[RECORDS FOR PROCESSING — start]

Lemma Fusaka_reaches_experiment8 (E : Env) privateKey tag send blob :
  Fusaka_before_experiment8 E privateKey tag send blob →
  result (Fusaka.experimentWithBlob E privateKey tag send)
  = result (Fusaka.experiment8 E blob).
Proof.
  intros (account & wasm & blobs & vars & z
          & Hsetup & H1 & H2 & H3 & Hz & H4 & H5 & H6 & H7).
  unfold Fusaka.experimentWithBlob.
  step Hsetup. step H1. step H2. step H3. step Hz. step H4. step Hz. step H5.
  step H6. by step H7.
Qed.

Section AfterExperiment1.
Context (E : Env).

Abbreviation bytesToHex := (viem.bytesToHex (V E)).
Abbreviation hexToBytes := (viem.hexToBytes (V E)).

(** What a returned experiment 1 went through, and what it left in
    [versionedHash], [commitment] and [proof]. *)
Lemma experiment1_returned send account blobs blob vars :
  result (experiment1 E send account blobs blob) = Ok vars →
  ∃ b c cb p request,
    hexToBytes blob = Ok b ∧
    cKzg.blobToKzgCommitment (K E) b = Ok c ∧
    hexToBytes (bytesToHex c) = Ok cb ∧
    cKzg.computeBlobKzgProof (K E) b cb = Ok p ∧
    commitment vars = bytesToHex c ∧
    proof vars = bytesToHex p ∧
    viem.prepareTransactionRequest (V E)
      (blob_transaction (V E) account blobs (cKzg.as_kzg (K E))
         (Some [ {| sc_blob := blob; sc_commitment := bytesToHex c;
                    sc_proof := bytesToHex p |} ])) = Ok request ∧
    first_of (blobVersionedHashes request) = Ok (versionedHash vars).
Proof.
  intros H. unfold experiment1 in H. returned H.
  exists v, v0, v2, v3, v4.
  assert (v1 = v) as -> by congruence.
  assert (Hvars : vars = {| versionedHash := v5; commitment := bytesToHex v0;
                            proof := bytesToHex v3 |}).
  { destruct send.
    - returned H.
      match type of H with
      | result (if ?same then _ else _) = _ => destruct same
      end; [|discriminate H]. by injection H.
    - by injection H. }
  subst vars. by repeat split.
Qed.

[RECORDS FOR PROCESSING — finish]
[RECORDS FOR PROCESSING — start]

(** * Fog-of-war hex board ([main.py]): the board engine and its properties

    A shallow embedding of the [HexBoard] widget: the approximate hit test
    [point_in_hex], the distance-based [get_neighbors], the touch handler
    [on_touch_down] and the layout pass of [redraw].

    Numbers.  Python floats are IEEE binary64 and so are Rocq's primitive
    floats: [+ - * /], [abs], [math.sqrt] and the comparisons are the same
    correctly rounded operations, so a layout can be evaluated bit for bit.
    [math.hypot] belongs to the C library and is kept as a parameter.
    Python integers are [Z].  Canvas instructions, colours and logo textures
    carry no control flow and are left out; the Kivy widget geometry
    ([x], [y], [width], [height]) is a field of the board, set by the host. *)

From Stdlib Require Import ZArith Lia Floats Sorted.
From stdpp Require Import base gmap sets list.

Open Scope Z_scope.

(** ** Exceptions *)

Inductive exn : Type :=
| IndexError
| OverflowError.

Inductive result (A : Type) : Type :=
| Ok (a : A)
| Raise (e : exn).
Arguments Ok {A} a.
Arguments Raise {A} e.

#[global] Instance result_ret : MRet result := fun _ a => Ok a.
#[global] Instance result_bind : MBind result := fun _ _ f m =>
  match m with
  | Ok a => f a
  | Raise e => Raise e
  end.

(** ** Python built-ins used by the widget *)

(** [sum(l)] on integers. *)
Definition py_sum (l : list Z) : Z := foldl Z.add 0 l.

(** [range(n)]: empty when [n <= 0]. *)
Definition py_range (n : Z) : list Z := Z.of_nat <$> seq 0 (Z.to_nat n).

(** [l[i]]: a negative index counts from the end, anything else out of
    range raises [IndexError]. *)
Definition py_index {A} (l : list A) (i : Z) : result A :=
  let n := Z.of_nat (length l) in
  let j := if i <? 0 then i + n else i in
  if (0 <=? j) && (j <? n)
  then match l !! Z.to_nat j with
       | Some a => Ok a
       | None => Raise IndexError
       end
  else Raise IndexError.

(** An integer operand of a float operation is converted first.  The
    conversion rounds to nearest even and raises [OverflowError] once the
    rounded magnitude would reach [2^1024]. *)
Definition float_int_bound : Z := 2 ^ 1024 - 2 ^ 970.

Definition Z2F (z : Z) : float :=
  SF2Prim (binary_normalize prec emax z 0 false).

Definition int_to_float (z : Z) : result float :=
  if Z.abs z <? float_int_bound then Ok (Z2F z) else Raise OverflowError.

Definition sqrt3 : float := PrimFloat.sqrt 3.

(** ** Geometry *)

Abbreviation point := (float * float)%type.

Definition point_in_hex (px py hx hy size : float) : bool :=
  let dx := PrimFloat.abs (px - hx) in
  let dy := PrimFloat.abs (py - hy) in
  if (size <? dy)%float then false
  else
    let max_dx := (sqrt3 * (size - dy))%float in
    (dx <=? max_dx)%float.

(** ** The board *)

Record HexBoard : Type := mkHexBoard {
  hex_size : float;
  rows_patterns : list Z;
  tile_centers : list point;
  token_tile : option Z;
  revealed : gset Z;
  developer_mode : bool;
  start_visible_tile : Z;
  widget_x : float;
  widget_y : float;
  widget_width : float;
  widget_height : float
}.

[RECORDS FOR PROCESSING — finish]
[RECORDS FOR PROCESSING — start]

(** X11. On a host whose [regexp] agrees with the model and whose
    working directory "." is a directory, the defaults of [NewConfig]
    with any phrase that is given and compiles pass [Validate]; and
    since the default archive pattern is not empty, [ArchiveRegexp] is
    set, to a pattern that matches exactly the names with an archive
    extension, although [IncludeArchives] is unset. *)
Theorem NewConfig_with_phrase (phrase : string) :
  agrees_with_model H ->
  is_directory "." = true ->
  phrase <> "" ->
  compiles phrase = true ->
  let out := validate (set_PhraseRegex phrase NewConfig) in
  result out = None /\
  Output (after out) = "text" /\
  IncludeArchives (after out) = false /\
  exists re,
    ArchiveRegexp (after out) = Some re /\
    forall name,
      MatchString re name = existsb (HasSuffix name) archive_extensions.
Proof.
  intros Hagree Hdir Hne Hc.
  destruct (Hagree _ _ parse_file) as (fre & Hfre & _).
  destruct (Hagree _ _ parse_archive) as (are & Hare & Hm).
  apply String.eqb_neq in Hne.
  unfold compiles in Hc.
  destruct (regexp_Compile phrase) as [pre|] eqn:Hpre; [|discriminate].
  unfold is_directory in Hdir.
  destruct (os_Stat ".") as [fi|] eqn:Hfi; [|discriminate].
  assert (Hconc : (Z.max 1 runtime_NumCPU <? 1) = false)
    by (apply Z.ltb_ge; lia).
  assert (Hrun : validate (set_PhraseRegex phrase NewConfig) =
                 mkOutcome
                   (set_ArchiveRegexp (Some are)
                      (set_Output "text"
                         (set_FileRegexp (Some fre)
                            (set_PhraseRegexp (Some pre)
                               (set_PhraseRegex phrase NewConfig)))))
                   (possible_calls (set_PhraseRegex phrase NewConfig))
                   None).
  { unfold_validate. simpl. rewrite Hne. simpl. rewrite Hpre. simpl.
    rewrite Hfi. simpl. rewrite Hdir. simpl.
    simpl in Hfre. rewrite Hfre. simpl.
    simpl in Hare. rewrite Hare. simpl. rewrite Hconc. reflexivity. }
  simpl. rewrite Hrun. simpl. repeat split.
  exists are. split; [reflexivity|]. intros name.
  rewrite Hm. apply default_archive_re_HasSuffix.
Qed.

[RECORDS FOR PROCESSING — finish]

WORK REQUIRED: What is needed is an exact copy of the lines above, from the one containing "(l : list A)" through the one containing "else Raise IndexError.", with nothing added.

TASK SOLUTION:
Definition py_index {A} (l : list A) (i : Z) : result A :=
  let n := Z.of_nat (length l) in
  let j := if i <? 0 then i + n else i in
  if (0 <=? j) && (j <? n)
  then match l !! Z.to_nat j with
       | Some a => Ok a
       | None => Raise IndexError
       end
  else Raise IndexError.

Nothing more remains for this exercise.